Work to be completed: Read through the data below and state how many of its lines contain the word "Power", adding nothing.
Excerpted records Start Marker
(** [float(p[key])]: [None] stands for the [KeyError] of a missing key, the
    [TypeError] of [float(None)] and the [ValueError] of [float(s)]. *)
Definition float_of_key (p : gmap string value) (key : string) : option float :=
  match p !! key with
  | Some (VFloat x) => Some x
  | Some (VStr s) => float_of_str s
  | Some VNone => None
  | None => None
  end.

(** The coordinates of point [i] (counted from 0): the [try] block and the
    range check. *)
Definition point_coords (i : nat) (p : gmap string value) : ValueError + point :=
  match float_of_key p "lat" with
  | None => inl (missing_or_invalid_lat_lng (S i))
  | Some lat =>
      match float_of_key p "lng" with
      | None => inl (missing_or_invalid_lat_lng (S i))
      | Some lng =>
          if negb ((-90 <=? lat)%float && (lat <=? 90)%float)
             || negb ((-180 <=? lng)%float && (lng <=? 180)%float)
          then inl (invalid_coordinates (S i) lat lng)
          else inr (lat, lng)
      end
  end.

(** "Name handling": [p.get("name")], stripped, or "Location {i + 1}". *)
Definition point_name (i : nat) (p : gmap string value) : string :=
  match p !! "name" with
  | Some (VStr s) => str_strip s
  | Some (VFloat x) => str_strip (str_of_float x)
  | Some VNone => "Location " +:+ pretty (S i)
  | None => "Location " +:+ pretty (S i)
  end.

(** "Source detection". *)
Definition is_source_name (name : string) : bool :=
  let name_lower := str_lower name in
  existsb (λ kw, str_in kw name_lower) SOURCE_KEYWORDS || str_in "source" name_lower.

(** Body of the loop over [enumerate(points)]; the state is [coords_list],
    [names] and [source_idx].  The warning printed at a second source name is
    left out. *)
Definition parse_point (ip : nat * gmap string value)
    (st : list point * list string * option nat)
  : ValueError + (list point * list string * option nat) :=
  let '(i, p) := ip in
  let '(coords_list, names, source_idx) := st in
  match point_coords i p with
  | inl e => inl e
  | inr c =>
      let coords_list := coords_list ++ [c] in
      let name := point_name i p in
      let names := names ++ [name] in
      if is_source_name name then
        match source_idx with
        | Some _ => inr (coords_list, names, source_idx)
        | None => inr (coords_list, <[i := "Power Source"]> names, Some i)
        end
      else inr (coords_list, names, source_idx)
  end.

(** [parse_input(request)]: the coordinates, the terminal indices, the source
    index, the names and the costs. *)
Definition parse_input (request : OptimizationRequest)
  : ValueError + (list point * list node * node * list string * gmap string float) :=
  let points := request_points request in
  let costs := request_costs request in
  if bool_decide (length points < 2) then inl at_least_2_points_required
  else
    match for_each_raising (imap pair points) parse_point ([], [], None) with
    | inl e => inl e
    | inr (coords, names, source_idx) =>
        let '(source_idx, names) :=
          match source_idx with
          | Some i => (i, names)
          | None => (0, <[0 := "Power Source"]> names)
          end in
        inr (coords, terminal_indices_of (length coords) source_idx, source_idx,
             names, costs)
    end.
End parse_input.

(** ** utils.py: [build_bounding_box] *)

(** [np.minimum(a, b)] and [np.maximum(a, b)]: a NaN among the two is the
    result (the first, when both are).  Of two entries that compare equal
    ([0.0] and [-0.0]) the first is taken here. *)
Definition np_minimum (a b : float) : float :=
  if is_nan a then a else if is_nan b then b
  else if (b <? a)%float then b else a.
Definition np_maximum (a b : float) : float :=
  if is_nan a then a else if is_nan b then b
  else if (a <? b)%float then b else a.

(** [np.min] and [np.max] of a column with first entry [x]. *)
Definition np_min (x : float) (xs : list float) : float := foldl np_minimum x xs.
Definition np_max (x : float) (xs : list float) : float := foldl np_maximum x xs.

Record BoundingBox := mkBoundingBox {
  min_lat : float; max_lat : float; min_lon : float; max_lon : float
}.

(** [build_bounding_box(coords)] on an array of rows [[lat, lon]]: Python's
    [None] for no row at all.  The [ValueError] for an array of another shape
    is not reachable from a list of rows. *)
Definition build_bounding_box (coords : list point) : option BoundingBox :=
  match coords with
  | [] => None
  | c :: cs =>
      Some {| min_lat := np_min c.1 cs.*1;
              max_lat := np_max c.1 cs.*1;
              min_lon := np_min c.2 cs.*2;
              max_lon := np_max c.2 cs.*2 |}
  end.

(** ** mst.py: [compute_mst] on a request *)

Section mst_request.
Variable float_of_str : string → option float.
Variable str_of_float : float → string.
Variable str_strip : string → string.
Variable str_lower : string → string.
Variable great_circle : point → point → float.
Variable Delaunay_simplices : list point → option (list (list nat)).
Variable np_argsort : list float → list nat.
Variable haversine_meters : float → float → float → float → option float.
Variable minimum_spanning_arborescence : DiGraph → option DiGraph.
Variable round : float → nat → float.

(** [compute_mst(request)]; [None] stands for any exception. *)
Definition compute_mst_request (request : OptimizationRequest) : option Result :=
  match parse_input float_of_str str_of_float str_strip str_lower request with
  | inl _ => None
  | inr (coords, terminal_indices, source_idx, original_names, costs) =>
      compute_mst great_circle Delaunay_simplices np_argsort haversine_meters
        minimum_spanning_arborescence round
        coords terminal_indices source_idx original_names costs
        (request_debug request)
  end.
End mst_request.

(** * Specification vocabulary for the candidate generators, continued *)

(** [np.mean(pts, axis=0)] of three rows. *)
Definition centroid (A B C : point) : point :=
  (((A.1 + B.1 + C.1) / 3)%float, ((A.2 + B.2 + C.2) / 3)%float).

(** What the generators rely on in [np.argsort]: it returns the positions
    of its argument, each once, in some order. *)
Definition returns_positions (np_argsort : list float → list nat) : Prop :=
  ∀ keys, np_argsort keys ≡ₚ seq 0 (length keys).

(** Example inputs: a great-circle distance of 50 m between any two points,
    a diagram with one vertex, and rows that are partitioned as they are. *)
Definition fifty_metres (p q : point) : float := 50%float.
Definition one_vertex (coords : list point) : option (list point) :=
  Some [(10.12345678, 20)%float].
Definition as_it_is (row : list float) (kth : nat) : list float := row.
(** * Specification vocabulary for the result of [compute_mst] *)

(** How the node [i] is named: the [k]-th used pole (from 1) is ["Pole k"],
    any other node keeps the name of the request, or gets [fallback] when the
    request has none for it. *)
Definition named_as (original_names : list string) (used_poles : list node)
    (i : node) (fallback name : string) : Prop :=
  (∀ k, used_poles !! k = Some i → name = "Pole " +:+ pretty (S k)) ∧
  (i ∉ used_poles → name = default fallback (original_names !! i)).
(** Example inputs for the parser: no string is a number, a float has no
    text, and names are lowercase and without blanks at the ends, so that
    [strip] and [lower] leave them as they are. *)
Definition no_number (s : string) : option float := None.
Definition no_text (x : float) : string := EmptyString.
Definition unchanged (s : string) : string := s.

(** A station and a house 111 m north of it. *)
Definition station_and_house : OptimizationRequest :=
  {| request_points :=
       [ {[ "lat" := VFloat 0; "lng" := VFloat 0; "name" := VStr "house" ]};
         {[ "lat" := VFloat 0.001; "lng" := VFloat 0; "name" := VStr "substation" ]} ];
     request_costs := ∅;
     request_debug := false |}.
(** The source, a terminal 55 m east of it and a terminal 60 m further on,
    at an angle of more than 120 degrees: the Fermat point of the triangle,
    the one pole, lies on the first terminal. *)
Definition pole_on_terminal : OptimizationRequest :=
  {| request_points :=
       [ {[ "lat" := VFloat 0; "lng" := VFloat 0; "name" := VStr "source" ]};
         {[ "lat" := VFloat 0; "lng" := VFloat 0.0005 ]};
         {[ "lat" := VFloat 0.0002; "lng" := VFloat 0.001 ]} ];
     request_costs := {[ "poleCost" := 1200%float ]};
     request_debug := false |}.
Definition bent_line : list point :=
  [(0, 0); (0, 0.0005); (0.0002, 0.001)]%float.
Excerpted records End Marker
Your solution: 2